(Collected data)
------------------------------------
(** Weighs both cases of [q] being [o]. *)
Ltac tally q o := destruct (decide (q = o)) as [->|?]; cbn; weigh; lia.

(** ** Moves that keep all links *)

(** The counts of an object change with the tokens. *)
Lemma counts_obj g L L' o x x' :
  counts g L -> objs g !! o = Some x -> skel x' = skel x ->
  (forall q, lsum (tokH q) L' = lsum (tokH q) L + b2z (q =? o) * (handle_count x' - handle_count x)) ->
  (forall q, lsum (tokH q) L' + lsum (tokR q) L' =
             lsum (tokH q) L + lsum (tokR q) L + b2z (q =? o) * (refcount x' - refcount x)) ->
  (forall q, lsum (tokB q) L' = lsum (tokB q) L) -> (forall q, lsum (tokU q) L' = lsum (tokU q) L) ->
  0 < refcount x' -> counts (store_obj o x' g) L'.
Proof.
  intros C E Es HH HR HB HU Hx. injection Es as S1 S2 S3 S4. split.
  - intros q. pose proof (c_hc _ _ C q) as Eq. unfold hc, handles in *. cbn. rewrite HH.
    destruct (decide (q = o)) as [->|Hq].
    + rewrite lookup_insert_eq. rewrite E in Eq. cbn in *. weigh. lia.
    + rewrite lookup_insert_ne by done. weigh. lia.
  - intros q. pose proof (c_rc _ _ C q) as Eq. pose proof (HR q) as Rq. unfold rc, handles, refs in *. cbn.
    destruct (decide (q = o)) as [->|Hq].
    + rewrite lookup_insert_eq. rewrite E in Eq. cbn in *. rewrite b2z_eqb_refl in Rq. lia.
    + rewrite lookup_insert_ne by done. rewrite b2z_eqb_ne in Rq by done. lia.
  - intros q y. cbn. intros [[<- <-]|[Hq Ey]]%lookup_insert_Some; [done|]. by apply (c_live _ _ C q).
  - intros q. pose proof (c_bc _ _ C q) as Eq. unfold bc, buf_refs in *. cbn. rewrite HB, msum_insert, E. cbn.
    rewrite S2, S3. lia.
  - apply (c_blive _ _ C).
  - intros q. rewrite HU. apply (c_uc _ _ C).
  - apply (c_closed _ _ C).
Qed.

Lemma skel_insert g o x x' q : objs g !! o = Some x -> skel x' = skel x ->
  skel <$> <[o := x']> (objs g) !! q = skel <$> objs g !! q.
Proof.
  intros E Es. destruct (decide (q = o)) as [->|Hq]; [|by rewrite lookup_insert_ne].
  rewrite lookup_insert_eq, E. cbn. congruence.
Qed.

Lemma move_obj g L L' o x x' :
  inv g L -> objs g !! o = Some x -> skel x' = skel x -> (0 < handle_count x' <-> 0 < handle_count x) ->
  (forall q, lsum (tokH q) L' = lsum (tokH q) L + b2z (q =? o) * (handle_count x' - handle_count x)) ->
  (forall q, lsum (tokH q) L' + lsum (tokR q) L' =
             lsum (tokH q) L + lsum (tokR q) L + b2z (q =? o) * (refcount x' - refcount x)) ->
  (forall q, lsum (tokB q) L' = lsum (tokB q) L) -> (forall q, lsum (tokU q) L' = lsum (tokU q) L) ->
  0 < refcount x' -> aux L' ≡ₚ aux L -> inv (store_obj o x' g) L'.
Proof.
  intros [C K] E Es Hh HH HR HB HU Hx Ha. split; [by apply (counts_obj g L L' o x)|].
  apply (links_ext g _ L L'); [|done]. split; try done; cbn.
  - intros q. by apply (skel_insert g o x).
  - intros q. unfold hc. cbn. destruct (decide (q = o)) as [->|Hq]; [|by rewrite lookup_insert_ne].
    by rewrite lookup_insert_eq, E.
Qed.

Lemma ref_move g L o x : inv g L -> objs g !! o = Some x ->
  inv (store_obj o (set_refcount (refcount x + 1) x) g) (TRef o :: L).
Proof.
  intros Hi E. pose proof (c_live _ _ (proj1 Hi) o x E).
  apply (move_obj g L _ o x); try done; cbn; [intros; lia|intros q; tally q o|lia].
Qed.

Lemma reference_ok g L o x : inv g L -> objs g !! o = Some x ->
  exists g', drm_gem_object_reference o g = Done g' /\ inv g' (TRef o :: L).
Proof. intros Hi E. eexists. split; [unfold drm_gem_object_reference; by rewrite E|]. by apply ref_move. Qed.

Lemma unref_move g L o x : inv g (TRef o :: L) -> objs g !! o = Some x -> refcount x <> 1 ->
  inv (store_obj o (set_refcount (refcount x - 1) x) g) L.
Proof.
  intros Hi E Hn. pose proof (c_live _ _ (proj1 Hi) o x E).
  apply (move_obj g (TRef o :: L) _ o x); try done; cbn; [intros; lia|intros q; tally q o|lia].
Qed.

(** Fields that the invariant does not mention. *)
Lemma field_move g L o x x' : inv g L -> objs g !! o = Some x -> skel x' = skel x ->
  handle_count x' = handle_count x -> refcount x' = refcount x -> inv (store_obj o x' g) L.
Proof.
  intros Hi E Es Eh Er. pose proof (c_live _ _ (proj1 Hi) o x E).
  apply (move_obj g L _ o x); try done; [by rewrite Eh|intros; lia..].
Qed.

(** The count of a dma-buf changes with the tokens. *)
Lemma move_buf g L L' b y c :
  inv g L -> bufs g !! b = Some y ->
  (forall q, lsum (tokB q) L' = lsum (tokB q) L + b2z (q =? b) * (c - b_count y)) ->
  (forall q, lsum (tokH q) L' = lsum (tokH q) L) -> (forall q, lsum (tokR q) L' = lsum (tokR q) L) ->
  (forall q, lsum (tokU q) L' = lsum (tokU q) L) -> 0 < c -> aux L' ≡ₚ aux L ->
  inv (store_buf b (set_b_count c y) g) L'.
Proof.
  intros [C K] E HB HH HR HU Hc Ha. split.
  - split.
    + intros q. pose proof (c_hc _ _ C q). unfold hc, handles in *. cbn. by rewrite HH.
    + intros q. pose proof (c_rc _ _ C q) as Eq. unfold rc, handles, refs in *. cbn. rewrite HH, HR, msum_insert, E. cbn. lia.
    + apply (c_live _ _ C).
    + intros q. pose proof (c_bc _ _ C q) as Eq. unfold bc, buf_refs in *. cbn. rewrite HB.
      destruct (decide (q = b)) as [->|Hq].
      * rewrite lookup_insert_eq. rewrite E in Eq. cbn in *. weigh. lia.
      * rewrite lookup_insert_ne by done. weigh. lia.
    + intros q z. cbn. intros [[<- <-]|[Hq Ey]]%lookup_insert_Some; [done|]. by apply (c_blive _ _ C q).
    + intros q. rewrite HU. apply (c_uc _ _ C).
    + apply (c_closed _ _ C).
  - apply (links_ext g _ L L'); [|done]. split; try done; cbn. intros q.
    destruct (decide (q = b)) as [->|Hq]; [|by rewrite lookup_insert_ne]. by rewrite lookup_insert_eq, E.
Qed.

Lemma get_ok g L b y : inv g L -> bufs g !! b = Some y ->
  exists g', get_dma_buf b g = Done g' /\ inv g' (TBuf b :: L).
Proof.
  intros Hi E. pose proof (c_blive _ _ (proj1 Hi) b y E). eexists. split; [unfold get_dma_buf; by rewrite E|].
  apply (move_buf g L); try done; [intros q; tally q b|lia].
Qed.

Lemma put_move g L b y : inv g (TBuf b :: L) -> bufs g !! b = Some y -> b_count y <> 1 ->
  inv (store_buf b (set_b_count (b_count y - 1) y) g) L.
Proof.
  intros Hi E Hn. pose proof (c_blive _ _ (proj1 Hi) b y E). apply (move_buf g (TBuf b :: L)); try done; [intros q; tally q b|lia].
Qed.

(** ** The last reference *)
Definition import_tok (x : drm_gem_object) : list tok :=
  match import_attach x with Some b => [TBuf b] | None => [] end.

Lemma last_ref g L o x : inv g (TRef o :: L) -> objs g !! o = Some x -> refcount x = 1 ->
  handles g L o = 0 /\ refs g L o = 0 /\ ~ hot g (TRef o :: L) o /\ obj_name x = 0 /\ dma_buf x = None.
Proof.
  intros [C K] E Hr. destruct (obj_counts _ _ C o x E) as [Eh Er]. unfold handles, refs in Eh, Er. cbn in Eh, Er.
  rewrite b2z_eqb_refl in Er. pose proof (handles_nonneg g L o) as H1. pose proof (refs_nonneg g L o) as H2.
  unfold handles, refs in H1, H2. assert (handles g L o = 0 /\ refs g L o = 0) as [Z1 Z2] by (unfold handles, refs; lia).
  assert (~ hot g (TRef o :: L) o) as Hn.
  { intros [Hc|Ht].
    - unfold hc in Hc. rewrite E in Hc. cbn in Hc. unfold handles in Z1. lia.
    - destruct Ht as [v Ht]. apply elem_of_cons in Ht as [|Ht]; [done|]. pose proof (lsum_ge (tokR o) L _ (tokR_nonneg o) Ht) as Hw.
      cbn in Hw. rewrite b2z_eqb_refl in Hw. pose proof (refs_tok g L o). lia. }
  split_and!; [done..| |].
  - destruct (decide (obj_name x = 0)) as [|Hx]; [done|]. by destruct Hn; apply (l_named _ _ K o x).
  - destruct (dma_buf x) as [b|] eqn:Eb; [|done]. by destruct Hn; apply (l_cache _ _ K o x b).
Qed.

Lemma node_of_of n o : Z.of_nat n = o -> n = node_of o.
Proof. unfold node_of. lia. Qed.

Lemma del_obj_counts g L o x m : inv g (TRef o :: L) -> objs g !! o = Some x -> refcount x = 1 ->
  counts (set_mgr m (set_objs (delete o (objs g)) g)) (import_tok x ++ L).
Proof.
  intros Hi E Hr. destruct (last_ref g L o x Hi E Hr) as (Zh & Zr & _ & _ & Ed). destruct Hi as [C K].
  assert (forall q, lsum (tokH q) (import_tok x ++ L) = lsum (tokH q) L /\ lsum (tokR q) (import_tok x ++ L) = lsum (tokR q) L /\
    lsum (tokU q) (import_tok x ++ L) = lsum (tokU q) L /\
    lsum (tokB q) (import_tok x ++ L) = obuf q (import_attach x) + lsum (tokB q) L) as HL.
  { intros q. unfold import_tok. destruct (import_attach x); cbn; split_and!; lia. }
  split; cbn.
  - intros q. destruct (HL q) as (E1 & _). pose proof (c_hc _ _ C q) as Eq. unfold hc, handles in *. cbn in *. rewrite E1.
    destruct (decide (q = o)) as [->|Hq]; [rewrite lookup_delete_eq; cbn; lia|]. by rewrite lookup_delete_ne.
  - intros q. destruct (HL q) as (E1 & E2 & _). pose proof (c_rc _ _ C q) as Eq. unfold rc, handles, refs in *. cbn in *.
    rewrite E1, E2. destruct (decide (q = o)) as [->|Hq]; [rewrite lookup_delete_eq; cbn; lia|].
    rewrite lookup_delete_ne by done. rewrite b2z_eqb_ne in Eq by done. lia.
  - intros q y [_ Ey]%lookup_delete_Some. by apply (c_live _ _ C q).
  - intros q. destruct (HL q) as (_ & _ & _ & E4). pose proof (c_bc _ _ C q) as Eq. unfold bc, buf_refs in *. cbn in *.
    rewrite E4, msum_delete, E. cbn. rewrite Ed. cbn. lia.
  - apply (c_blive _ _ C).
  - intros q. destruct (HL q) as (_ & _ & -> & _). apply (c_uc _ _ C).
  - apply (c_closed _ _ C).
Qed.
------------------------------------
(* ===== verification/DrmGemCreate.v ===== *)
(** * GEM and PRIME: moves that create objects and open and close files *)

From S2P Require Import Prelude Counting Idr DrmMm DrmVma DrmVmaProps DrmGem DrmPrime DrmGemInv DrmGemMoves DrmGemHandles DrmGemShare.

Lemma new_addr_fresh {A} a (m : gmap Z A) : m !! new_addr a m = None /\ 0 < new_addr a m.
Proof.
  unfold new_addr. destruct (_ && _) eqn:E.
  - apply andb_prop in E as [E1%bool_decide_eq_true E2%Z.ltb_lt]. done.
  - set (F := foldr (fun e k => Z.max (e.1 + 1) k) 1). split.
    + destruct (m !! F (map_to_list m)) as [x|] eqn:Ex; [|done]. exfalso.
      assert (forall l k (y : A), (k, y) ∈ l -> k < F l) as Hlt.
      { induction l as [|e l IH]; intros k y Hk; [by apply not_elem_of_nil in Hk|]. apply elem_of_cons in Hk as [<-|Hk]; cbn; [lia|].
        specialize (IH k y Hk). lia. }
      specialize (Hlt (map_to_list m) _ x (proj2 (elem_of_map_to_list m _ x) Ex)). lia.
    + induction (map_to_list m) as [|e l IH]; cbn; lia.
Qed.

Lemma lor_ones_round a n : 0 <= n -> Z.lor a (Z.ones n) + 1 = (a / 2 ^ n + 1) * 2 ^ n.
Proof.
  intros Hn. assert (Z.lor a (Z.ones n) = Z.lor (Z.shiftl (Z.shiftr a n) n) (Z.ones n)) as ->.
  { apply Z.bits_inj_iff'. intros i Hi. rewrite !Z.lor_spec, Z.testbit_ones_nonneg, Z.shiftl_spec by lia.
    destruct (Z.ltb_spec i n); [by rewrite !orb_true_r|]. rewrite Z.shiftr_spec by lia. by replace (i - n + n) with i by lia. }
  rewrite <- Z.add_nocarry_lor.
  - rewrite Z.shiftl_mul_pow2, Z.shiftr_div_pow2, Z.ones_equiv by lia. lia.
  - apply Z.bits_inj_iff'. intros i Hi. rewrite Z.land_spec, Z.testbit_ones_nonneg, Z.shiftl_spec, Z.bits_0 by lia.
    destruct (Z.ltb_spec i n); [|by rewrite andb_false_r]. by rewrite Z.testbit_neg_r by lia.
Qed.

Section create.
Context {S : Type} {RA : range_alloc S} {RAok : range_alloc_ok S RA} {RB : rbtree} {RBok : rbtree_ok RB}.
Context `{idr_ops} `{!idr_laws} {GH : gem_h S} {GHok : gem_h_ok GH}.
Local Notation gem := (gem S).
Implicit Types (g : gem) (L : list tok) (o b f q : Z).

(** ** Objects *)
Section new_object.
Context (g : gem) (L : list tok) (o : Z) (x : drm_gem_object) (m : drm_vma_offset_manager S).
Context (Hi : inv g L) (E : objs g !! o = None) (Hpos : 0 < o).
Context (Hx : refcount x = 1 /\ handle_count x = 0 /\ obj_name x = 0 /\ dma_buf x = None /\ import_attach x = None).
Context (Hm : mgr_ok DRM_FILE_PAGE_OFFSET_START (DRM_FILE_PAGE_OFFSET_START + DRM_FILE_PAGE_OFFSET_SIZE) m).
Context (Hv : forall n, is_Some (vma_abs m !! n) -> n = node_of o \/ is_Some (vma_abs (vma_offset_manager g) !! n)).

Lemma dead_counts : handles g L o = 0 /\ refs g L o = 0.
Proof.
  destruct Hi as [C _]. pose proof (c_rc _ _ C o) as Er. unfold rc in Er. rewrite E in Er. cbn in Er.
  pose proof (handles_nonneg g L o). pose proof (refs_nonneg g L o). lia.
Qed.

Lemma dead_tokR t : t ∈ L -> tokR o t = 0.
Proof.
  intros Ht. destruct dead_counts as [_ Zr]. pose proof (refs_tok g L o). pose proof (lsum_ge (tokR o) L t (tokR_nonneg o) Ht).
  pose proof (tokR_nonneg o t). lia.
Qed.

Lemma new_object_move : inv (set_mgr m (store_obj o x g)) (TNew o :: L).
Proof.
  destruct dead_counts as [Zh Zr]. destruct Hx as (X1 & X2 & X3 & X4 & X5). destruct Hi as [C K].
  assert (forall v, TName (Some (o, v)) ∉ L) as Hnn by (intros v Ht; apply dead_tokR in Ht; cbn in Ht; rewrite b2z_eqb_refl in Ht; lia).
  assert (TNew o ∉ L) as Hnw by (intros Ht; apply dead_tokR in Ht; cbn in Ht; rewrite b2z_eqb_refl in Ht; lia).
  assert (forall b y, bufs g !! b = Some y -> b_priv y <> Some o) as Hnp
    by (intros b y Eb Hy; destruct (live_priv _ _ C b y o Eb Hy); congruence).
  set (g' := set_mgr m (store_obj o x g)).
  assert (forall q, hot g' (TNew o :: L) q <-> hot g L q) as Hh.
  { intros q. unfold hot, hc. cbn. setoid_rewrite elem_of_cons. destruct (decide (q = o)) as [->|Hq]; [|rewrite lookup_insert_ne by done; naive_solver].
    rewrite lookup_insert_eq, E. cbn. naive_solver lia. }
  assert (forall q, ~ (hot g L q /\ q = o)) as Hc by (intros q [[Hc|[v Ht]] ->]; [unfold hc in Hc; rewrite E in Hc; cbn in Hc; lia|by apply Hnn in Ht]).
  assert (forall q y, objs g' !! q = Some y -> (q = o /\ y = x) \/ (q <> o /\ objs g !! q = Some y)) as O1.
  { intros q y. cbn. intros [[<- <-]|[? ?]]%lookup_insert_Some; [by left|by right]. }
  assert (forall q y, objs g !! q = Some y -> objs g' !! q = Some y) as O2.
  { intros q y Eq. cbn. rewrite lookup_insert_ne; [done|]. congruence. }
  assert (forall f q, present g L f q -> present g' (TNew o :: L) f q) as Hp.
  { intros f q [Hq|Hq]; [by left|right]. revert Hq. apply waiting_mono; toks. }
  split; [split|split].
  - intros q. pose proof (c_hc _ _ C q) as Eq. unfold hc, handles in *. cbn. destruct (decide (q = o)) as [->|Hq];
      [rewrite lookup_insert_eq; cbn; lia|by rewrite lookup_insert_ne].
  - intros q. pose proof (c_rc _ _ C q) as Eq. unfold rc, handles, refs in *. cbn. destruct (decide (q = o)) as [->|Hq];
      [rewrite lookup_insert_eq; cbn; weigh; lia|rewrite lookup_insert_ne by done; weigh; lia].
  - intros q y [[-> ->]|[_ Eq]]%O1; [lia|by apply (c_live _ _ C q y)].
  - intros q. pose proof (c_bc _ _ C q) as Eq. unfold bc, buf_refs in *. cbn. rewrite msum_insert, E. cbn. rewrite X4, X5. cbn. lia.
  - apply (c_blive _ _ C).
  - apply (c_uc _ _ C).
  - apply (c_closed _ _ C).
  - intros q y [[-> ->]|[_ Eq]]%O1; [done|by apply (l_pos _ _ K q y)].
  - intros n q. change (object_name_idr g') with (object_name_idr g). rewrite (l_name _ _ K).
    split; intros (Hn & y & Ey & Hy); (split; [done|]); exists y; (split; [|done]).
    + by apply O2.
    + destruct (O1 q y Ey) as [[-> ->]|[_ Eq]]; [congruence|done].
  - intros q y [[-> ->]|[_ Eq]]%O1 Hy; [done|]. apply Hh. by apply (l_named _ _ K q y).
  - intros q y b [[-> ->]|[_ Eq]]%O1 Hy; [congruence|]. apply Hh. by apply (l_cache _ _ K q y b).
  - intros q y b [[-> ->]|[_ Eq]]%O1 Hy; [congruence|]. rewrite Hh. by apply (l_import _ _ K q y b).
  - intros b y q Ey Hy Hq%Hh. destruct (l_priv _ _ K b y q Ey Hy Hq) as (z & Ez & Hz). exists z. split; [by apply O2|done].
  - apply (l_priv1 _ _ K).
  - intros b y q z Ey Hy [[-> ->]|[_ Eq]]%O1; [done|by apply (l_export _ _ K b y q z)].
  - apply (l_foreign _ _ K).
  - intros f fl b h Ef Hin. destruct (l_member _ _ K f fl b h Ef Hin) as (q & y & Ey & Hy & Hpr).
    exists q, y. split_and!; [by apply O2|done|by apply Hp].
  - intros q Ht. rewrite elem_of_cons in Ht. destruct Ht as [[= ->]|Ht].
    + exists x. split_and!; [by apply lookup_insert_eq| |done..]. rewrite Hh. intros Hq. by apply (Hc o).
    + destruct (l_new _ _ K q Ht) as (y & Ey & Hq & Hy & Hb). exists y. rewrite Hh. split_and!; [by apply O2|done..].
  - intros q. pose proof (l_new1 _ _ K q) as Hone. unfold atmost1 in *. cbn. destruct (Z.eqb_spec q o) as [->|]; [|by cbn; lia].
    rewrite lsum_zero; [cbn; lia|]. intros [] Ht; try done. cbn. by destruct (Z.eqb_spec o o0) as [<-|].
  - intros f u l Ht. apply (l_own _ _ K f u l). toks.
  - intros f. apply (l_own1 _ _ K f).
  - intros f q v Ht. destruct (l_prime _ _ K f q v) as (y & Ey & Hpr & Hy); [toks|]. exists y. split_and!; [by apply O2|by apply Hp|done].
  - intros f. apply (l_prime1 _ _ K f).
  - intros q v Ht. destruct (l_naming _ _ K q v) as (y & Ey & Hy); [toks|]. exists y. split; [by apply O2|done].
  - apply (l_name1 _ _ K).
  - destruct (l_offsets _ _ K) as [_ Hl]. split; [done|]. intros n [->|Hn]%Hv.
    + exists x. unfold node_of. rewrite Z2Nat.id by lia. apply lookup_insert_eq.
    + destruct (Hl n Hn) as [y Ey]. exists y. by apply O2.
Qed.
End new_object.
------------------------------------
TASK DESCRIPTION: Scan the records above for the lines holding "(** Weighs both cases of [q] being [o]. *)" and "intros C E Es". Transcribe those two and every line between them word for word, and no others.

ANSWER SPACE:
(** Weighs both cases of [q] being [o]. *)
Ltac tally q o := destruct (decide (q = o)) as [->|?]; cbn; weigh; lia.

(** ** Moves that keep all links *)

(** The counts of an object change with the tokens. *)
Lemma counts_obj g L L' o x x' :
  counts g L -> objs g !! o = Some x -> skel x' = skel x ->
  (forall q, lsum (tokH q) L' = lsum (tokH q) L + b2z (q =? o) * (handle_count x' - handle_count x)) ->
  (forall q, lsum (tokH q) L' + lsum (tokR q) L' =
             lsum (tokH q) L + lsum (tokR q) L + b2z (q =? o) * (refcount x' - refcount x)) ->
  (forall q, lsum (tokB q) L' = lsum (tokB q) L) -> (forall q, lsum (tokU q) L' = lsum (tokU q) L) ->
  0 < refcount x' -> counts (store_obj o x' g) L'.
Proof.
  intros C E Es HH HR HB HU Hx. injection Es as S1 S2 S3 S4. split.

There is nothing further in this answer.